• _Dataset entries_
* * *

Definition optimizeEigenCholesky (gfg : GaussianFactorGraph V KeyDimMap)
  (orderingType : string) : Run V VectorValues :=
  let* Ab := lift (obtainSparseMatrix gfg) in
  let* x :=
    if String.eqb orderingType "AMD"
    then solveCholesky (SimplicialLDLT_Lower AMDOrdering) Ab
    else if String.eqb orderingType "COLAMD"
    then solveCholesky (SimplicialLDLT_Lower COLAMDOrdering) Ab
    else if String.eqb orderingType "NATURAL"
    then solveCholesky (SimplicialLDLT_Lower NaturalOrdering) Ab
    else if String.eqb orderingType "METIS"
    then solveCholesky (SimplicialLDLT_Lower MetisOrdering) Ab
    else ret [] in
  ret (mkVectorValues x (getKeyDimMap gfg)).

End EigenOptimizer.

(** ** The vocabulary of the statements *)
Section Vocabulary.
Context {V : Type} `{Scalar V}.
Implicit Types (e : SparseEntry V) (es : list (SparseEntry V)).
Implicit Types (t : Triplet V) (ts : list (Triplet V)).
Implicit Types (k : Z * Z).

(** The triplet the loop builds for an entry. *)
Definition triplet_of e : Triplet V :=
  mkTriplet (Machine.to_int (Machine.to_size_t (get0 e)))
            (Machine.to_int (Machine.to_size_t (get1 e))) (get2 e).

(** The largest index among the entries, [0] when there is none. *)
Definition max_index (f : SparseEntry V -> N) es : N :=
  foldr (λ e m, N.max m (f e)) 0%N es.

(** The entries whose indices are valid [int]s, the index type of Eigen. *)
Definition fits_int es : Prop :=
  Forall (λ e, Z.of_N (get0 e) ≤ Machine.INT_MAX ∧
               Z.of_N (get1 e) ≤ Machine.INT_MAX) es.

(** The values of the entries that target coordinate [(i, j)], in the order
    of the sequence. *)
Definition targeting (i j : Z) es : list V :=
  get2 <$> filter (λ e, Z.of_N (get0 e) = i ∧ Z.of_N (get1 e) = j) es.

(** The values of the triplets at coordinate [k], in order. *)
Definition values_at k ts : list V :=
  value <$> filter (λ t, (row t, col t) = k) ts.

(** What a coordinate holds after more values are accumulated into it. *)
Definition accumulated (o : option V) (vs : list V) : option V :=
  foldl (λ o v, Some match o with
                     | Some old => s_add old v
                     | None => v
                     end) o vs.

(** [m] is the largest value of [f] over the entries, and [0] when there
    is no entry. *)
Definition is_max_index (f : SparseEntry V -> N) es (m : N) : Prop :=
  (∀ e, e ∈ es -> (f e ≤ m)%N) ∧
  match es with
  | [] => m = 0%N
  | _ => ∃ e, e ∈ es ∧ f e = m
  end.

(** The row and the column index of an entry as the loop holds them, in its
    [size_t] variables [temp_rows] and [temp_cols]. *)
Definition row_index e : N := Machine.to_size_t (get0 e).
Definition col_index e : N := Machine.to_size_t (get1 e).

End Vocabulary.


(** The four ordering names and the Eigen ordering each one selects. *)
Definition ordering_of (orderingType : string) : option Ordering :=
  if String.eqb orderingType "NATURAL" then Some NaturalOrdering
  else if String.eqb orderingType "AMD" then Some AMDOrdering
  else if String.eqb orderingType "COLAMD" then Some COLAMDOrdering
  else if String.eqb orderingType "METIS" then Some MetisOrdering
  else None.

(** ** Concrete systems *)

(** Two entries for one coordinate. *)
Definition twice : GaussianFactorGraph float unit :=
  mkGraph [mkEntry 0 0 2%float; mkEntry 0 0 3%float] tt.

(** The system of the two factors [1 x = 2] and [1 x = 4]. *)
Definition two_factors : GaussianFactorGraph float unit :=
  mkGraph [mkEntry 0 0 1%float; mkEntry 0 1 2%float;
           mkEntry 1 0 1%float; mkEntry 1 1 4%float] tt.




(** Two entries whose row indices differ by [2^32]. *)
Definition collide : GaussianFactorGraph float unit :=
  mkGraph [mkEntry (2 ^ 32 + 5) 0 1%float; mkEntry 5 0 2%float] tt.

(** Three values for one coordinate, in two orders. *)
Definition large_small_large : GaussianFactorGraph float unit :=
  mkGraph [mkEntry 0 0 1e16%float; mkEntry 0 0 1%float;
           mkEntry 0 0 (-1e16)%float] tt.

Definition large_large_small : GaussianFactorGraph float unit :=
  mkGraph [mkEntry 0 0 1e16%float; mkEntry 0 0 (-1e16)%float;
           mkEntry 0 0 1%float] tt.

(** The same entries with exact scalars. *)
Definition exact_one : GaussianFactorGraph Z unit :=
  mkGraph [mkEntry 0 0 5; mkEntry 0 0 1; mkEntry 1 2 (-5)] tt.

Definition exact_other : GaussianFactorGraph Z unit :=
  mkGraph [mkEntry 0 0 5; mkEntry 1 2 (-5); mkEntry 0 0 1] tt.

(** One entry whose row index is the first that is not an [int]. *)
Definition past_int : GaussianFactorGraph float unit :=
  mkGraph [mkEntry (2 ^ 31) 0 1%float] tt.

(** The factor graph without factors. *)
Definition no_factor : GaussianFactorGraph float unit := mkGraph [] tt.

(** A stand-in for the numerical kernel: the zero vector of the size Eigen
    returns, one value per column of the factorized matrix. *)
Definition zero_kernel (T : EigenSolverType) (A b : SpMat float) : list float :=
  replicate (Z.to_nat (cols A)) 0%float.

(** A stand-in for the [VectorValues] constructor that keeps the vector. *)
Definition flat_values (x : list float) (dims : unit) : list float := x.

(** The entries of a concrete system fit in an [int]. *)
Ltac fits := unfold fits_int, Machine.INT_MAX; repeat constructor; simpl; lia.

(** ** The normal equations, read on the augmented matrix *)
Section NormalEquations.
Context {V : Type} `{Scalar V}.

(** The products [Ab(k,i) * Ab(k,j)] over the rows [k] in which [Ab] stores
    both coefficients, by increasing [k]. *)
Definition column_products (Ab : SpMat V) (i j : Z) : list V :=
  omap (λ k, x ← coeffs Ab !! (k, i); y ← coeffs Ab !! (k, j);
             Some (s_mul x y))
       (seqZ 0 (rows Ab)).

End NormalEquations.

(** The augmented matrix [[1 2; 1 4]] of the two factors. *)
Definition augmented_two : SpMat float :=
  mkSpMat 2 2 (list_to_map [((0, 0), 1%float); ((0, 1), 2%float);
                            ((1, 0), 1%float); ((1, 1), 4%float)]).

(** The two entries of [twice] followed by one more. *)
Definition twice_and_one : GaussianFactorGraph float unit :=
  mkGraph (sparseJacobian twice ++ [mkEntry 1 1 7%float]) tt.

(** ** Facts about the machine integers *)
Module MachineFacts.
Import Machine.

* * *

• _Directions for this task_
Output the lines of the records above exactly as they appear, from the line containing "(orderingType : string) : Run" through the line containing "is no entry. *)".

• _Written reply_
  (orderingType : string) : Run V VectorValues :=
  let* Ab := lift (obtainSparseMatrix gfg) in
  let* x :=
    if String.eqb orderingType "AMD"
    then solveCholesky (SimplicialLDLT_Lower AMDOrdering) Ab
    else if String.eqb orderingType "COLAMD"
    then solveCholesky (SimplicialLDLT_Lower COLAMDOrdering) Ab
    else if String.eqb orderingType "NATURAL"
    then solveCholesky (SimplicialLDLT_Lower NaturalOrdering) Ab
    else if String.eqb orderingType "METIS"
    then solveCholesky (SimplicialLDLT_Lower MetisOrdering) Ab
    else ret [] in
  ret (mkVectorValues x (getKeyDimMap gfg)).

End EigenOptimizer.

(** ** The vocabulary of the statements *)
Section Vocabulary.
Context {V : Type} `{Scalar V}.
Implicit Types (e : SparseEntry V) (es : list (SparseEntry V)).
Implicit Types (t : Triplet V) (ts : list (Triplet V)).
Implicit Types (k : Z * Z).

(** The triplet the loop builds for an entry. *)
Definition triplet_of e : Triplet V :=
  mkTriplet (Machine.to_int (Machine.to_size_t (get0 e)))
            (Machine.to_int (Machine.to_size_t (get1 e))) (get2 e).

(** The largest index among the entries, [0] when there is none. *)
Definition max_index (f : SparseEntry V -> N) es : N :=
  foldr (λ e m, N.max m (f e)) 0%N es.

(** The entries whose indices are valid [int]s, the index type of Eigen. *)
Definition fits_int es : Prop :=
  Forall (λ e, Z.of_N (get0 e) ≤ Machine.INT_MAX ∧
               Z.of_N (get1 e) ≤ Machine.INT_MAX) es.

(** The values of the entries that target coordinate [(i, j)], in the order
    of the sequence. *)
Definition targeting (i j : Z) es : list V :=
  get2 <$> filter (λ e, Z.of_N (get0 e) = i ∧ Z.of_N (get1 e) = j) es.

(** The values of the triplets at coordinate [k], in order. *)
Definition values_at k ts : list V :=
  value <$> filter (λ t, (row t, col t) = k) ts.

(** What a coordinate holds after more values are accumulated into it. *)
Definition accumulated (o : option V) (vs : list V) : option V :=
  foldl (λ o v, Some match o with
                     | Some old => s_add old v
                     | None => v
                     end) o vs.

(** [m] is the largest value of [f] over the entries, and [0] when there
    is no entry. *)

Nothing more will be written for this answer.